In the listing below, start your output at the line with "(m_rcv_votes m) (m_self_id" and end it after the line with "Ok (if term", copying every line exactly.

== == ==

(* ===== verification/Election.v ===== *)
(** * Elections (proofs about src/rft.c)

    The invariant of a server between two handlers, and the election handlers:
    at most one vote per term, granted to a candidate whose log is as up to
    date, and a leader elected by a majority of distinct voting members. *)

From S2P Require Import Prelude Monad Types LogRing Mtl Config Quorum HashTable.
From S2P Require Import State Utils Log Serialize Snapshot RaftLog Raft Invariant.
From S2P Require Import Commit.
Open Scope Z_scope.

(** The mutexes while a handler holds [raft_state_lock]. *)
Definition state_locked : lock_flags :=
  LockFlags true false false false false false false false false false false.

Section Election.
Context `{Rmr} `{Host}.

(** The invariant between two handlers: everything committed is applied. *)
Record inv (s : St) (L : list log_entry_t) (C : list server_t) : Prop := {
  inv_core : core s L C;
  inv_env : env_ok s;
  inv_applied : m_last_applied (g_me s) = m_commit_index (g_me s) }.

(** Neither the indices nor the counters of the server wrap around when [n]
    more entries arrive. *)
Definition roomy (s : St) (L : list log_entry_t) (C : list server_t) (n : Z) : Prop :=
  l_last_log_index (lg (g_raft_log s)) + n < 2 ^ 64 - 1 /\
  Z.of_nat (length C) + Z.of_nat (length L) + n + 1 < 2 ^ 32.

(** The same of a state, with a term to come. *)
Definition room (n : Z) (s : St) : Prop :=
  let l := lg (g_raft_log s) in
  m_current_term (g_me s) + 1 < 2 ^ 64 /\ l_last_log_index l + n < 2 ^ 64 - 1 /\
  c_size (cf (g_config s)) + (l_last_log_index l - l_index_offset l) + n + 1 < 2 ^ 32.

Lemma room_roomy s L C n : inv s L C -> room n s -> roomy s L C n.
Proof.
  intros I (_ & H1 & H2). pose proof (core_last_length _ _ _ (inv_core _ _ _ I)).
  pose proof (objs_size _ _ (rep_objs _ _ (co_cfg _ _ _ (inv_core _ _ _ I)))). split; [done|lia].
Qed.

Lemma core_state_lock b s L C : core s L C -> core (set_state_lock b s) L C.
Proof. by apply core_same. Qed.

Lemma inv_state_lock b s L C : inv s L C -> inv (set_state_lock b s) L C.
Proof. intros [Co [E1 E2] Ha]. split; [by apply core_state_lock|by split|done]. Qed.

Lemma locks_lock s : locks s = no_locks -> locks (set_state_lock true s) = state_locked.
Proof. unfold locks, no_locks, state_locked. cbn. intros [=]. congruence. Qed.

Lemma locks_unlock s : locks s = state_locked -> locks (set_state_lock false s) = no_locks.
Proof. unfold locks, no_locks, state_locked. cbn. intros [=]. congruence. Qed.

#[local] Hint Resolve inv_state_lock locks_lock locks_unlock : server.

Lemma wp_state_lock E s (Q : unit -> St -> Prop) :
  locks s = no_locks -> Q tt (set_state_lock true s) -> wp E (lock raft_state_lock state_lock_l) s Q.
Proof. intros [= Hk _] HQ. by apply wp_lock. Qed.

(** *** What an election step leaves alone: everything but the raft state and
    the election timer, and of the raft state the indices. *)

Record eframe (s s' : St) : Prop := {
  ef_locks : locks s' = locks s;
  ef_log : g_raft_log s' = g_raft_log s;
  ef_xapp : g_xapp_log s' = g_xapp_log s;
  ef_snap : g_snap s' = g_snap s;
  ef_app : g_app s' = g_app s;
  ef_repl : g_repl s' = g_repl s;
  ef_config : g_config s' = g_config s;
  ef_self : m_self_id (g_me s') = m_self_id (g_me s);
  ef_commit : m_commit_index (g_me s') = m_commit_index (g_me s);
  ef_applied : m_last_applied (g_me s') = m_last_applied (g_me s);
  ef_now : el_now (g_elec s') = el_now (g_elec s);
  ef_env : env_ok s -> env_ok s' }.

#[global] Instance eframe_preorder : PreOrder eframe.
Proof.
  split; [by intros s; split|]. intros s1 s2 s3 [] []. split; try congruence. tauto.
Qed.

Lemma eframe_core s s' L C :
  eframe s s' -> is_u64 (m_current_term (g_me s')) -> core s L C -> core s' L C.
Proof.
  intros [] Ht []. split; rewrite ?ef_log0, ?ef_config0, ?ef_commit0, ?ef_applied0, ?ef_snap0; done.
Qed.

Lemma eframe_inv s s' L C :
  eframe s s' -> is_u64 (m_current_term (g_me s')) -> inv s L C -> inv s' L C.
Proof.
  intros F Ht [Co En Ha]. split; [by eapply eframe_core|by apply (ef_env _ _ F)|].
  by rewrite (ef_applied _ _ F), (ef_commit _ _ F).
Qed.

Lemma eframe_me s f :
  m_self_id (f (g_me s)) = m_self_id (g_me s) ->
  m_commit_index (f (g_me s)) = m_commit_index (g_me s) ->
  m_last_applied (f (g_me s)) = m_last_applied (g_me s) -> eframe s (set_me (f (g_me s)) s).
Proof. intros H1 H2 H3. split; try done. by intros []. Qed.

(** *** The timer *)

Lemma restart_timer_ok s :
  k_elec (locks s) = false ->
  exists s', restart_election_timer s = Ok tt s' /\ eframe s s' /\ g_me s' = g_me s.
Proof.
  destruct s as [me0 sl rl xl cf sn rp [to lk rt now rs] ax]. cbn. intros ->.
  eexists. split; [unfold restart_election_timer, set_election_timeout, lock, unlock; mrun; done|].
  split; [|done]. split; try done. by intros [].
Qed.

Lemma become_follower_eframe s :
  env_ok s -> exists s', become_follower s = Ok tt s' /\ eframe s s' /\
    g_me s' = me_state FOLLOWER (g_me s).
Proof.
  intros En. destruct (become_follower_run s En) as (e & E & Hr & Hl & Hn). eexists.
  split; [exact E|]. split; [|done]. split; try done.
  - unfold locks. cbn. by rewrite Hl.
  - intros [H1 _]. by split.
Qed.

(** *** Terms *)

(** The state of a server that adopts a newer term. *)
Definition step_down (term : term_t) (m : raft_state_t) : raft_state_t :=
  RaftState (if decide (m_state m = INIT_SERVER) then INIT_SERVER else FOLLOWER) term
    (m_rcv_votes m) (m_self_id m) "" "" (m_commit_index m) (m_last_applied m).

Lemma match_terms_ok term s :
  env_ok s ->
  exists s', eframe s s' /\
    match_terms term s =
      Ok (if term <? m_current_term (g_me s) then E_OUTDATED_MSG
          else if term =? m_current_term (g_me s) then E_TERMS_MATCH else E_OUTDATED_TERM) s' /\
    g_me s' = if m_current_term (g_me s) <? term then step_down term (g_me s) else g_me s.
Proof.
  intros En. unfold match_terms. rewrite (bind_Ok _ _ _ (g_me s) s) by done.
  destruct (Z.ltb_spec term (m_current_term (g_me s))) as [Hlt|Hge].
  { exists s. split; [reflexivity|]. split; [done|].
    destruct (Z.ltb_spec (m_current_term (g_me s)) term); [lia|done]. }
  destruct (Z.eqb_spec term (m_current_term (g_me s))) as [->|Hne].
  { exists s. split; [reflexivity|]. split; [done|]. by rewrite Z.ltb_irrefl. }
  rewrite (proj2 (Z.ltb_lt _ _)) by lia.
  set (s1 := set_me (me_leader "" (me_voted_for "" (me_term term (g_me s)))) s).
  assert (eframe s s1) as F1 by (split; try done; by intros []).
  destruct (bool_decide (m_state (g_me s) = LEADER) || bool_decide (m_state (g_me s) = CANDIDATE))
    eqn:Hs.
  - destruct (become_follower_eframe s1 (ef_env _ _ F1 En)) as (s2 & E2 & F2 & Hm).
    exists s2. split; [by transitivity s1|]. split.
    + unfold upd_me. mrun. lazymatch goal with |- context [become_follower ?x] =>
        change x with s1 end. by rewrite E2.
    + rewrite Hm. unfold step_down. rewrite decide_False; [done|].
      intros Hi. rewrite Hi in Hs. by cbn in Hs.
  - exists s1. split; [done|]. split; [done|].
    unfold step_down. cbn. destruct (m_state (g_me s)) eqn:Er; cbn in Hs; try done;
      unfold me_leader, me_voted_for, me_term; cbn; rewrite Er; by case_decide.
Qed.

== == ==

**Expected output**
    (m_rcv_votes m) (m_self_id m) "" "" (m_commit_index m) (m_last_applied m).

Lemma match_terms_ok term s :
  env_ok s ->
  exists s', eframe s s' /\
    match_terms term s =
      Ok (if term <? m_current_term (g_me s) then E_OUTDATED_MSG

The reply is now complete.